▶ [TASK DETAILS] Go through the data and copy each line that holds "first".

▶ [TASK INPUTS]

(** The first row of the replication status, asked first in the new words. *)
Definition replication_row (conn : connection) : option (list (option string)) :=
  match mysql_query conn "SHOW REPLICA STATUS" with
  | Result r => head (rows r)
  | _ => match mysql_query conn "SHOW SLAVE STATUS" with Result r => head (rows r) | _ => None end
  end.

Definition message_spec (conn : option connection) (t : Target) (i : MysqlInfo.t) : Prop :=
  MysqlInfo.instance i = instance t /\ MysqlInfo.host i = host t /\ MysqlInfo.port i = port t /\
  (MysqlInfo.up i = true <-> is_Some conn) /\
  (MysqlInfo.up i = false -> i = message_down t) /\
  (role_hint t <> "" -> role_hint t <> "unknown" -> MysqlInfo.role i = role_hint t) /\
  nonneg (MysqlInfo.innodb_buffer_pool_hit_percent i) = true /\
  (MysqlInfo.replication_configured i = true <-> is_Some (conn ≫= replication_row)) /\
  (MysqlInfo.replication_running i = true -> MysqlInfo.replication_configured i = true).

Lemma replication_configured_row conn :
  (configured (queryReplicationStatus conn).1 = true <-> is_Some (replication_row conn)) /\
  (running (queryReplicationStatus conn).1 = true ->
   configured (queryReplicationStatus conn).1 = true).
Proof.
  assert (Hn : is_Some (@None (list (option string))) <-> false = true)
    by (split; [by intros []|done]).
  unfold queryReplicationStatus, replication_row, parseResult.
  destruct (mysql_query conn "SHOW REPLICA STATUS") as [| |[f [|r rs]]];
    try (split; [by split; [eauto|]|done]);
    try destruct (mysql_query conn "SHOW SLAVE STATUS") as [| |[f' [|r' rs']]]; cbn;
    (split; [|done]); first [by symmetry | by split; eauto].
Qed.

▶ [WRITTEN ANSWER]
(** The first row of the replication status, asked first in the new words. *)
    (split; [|done]); first [by symmetry | by split; eauto].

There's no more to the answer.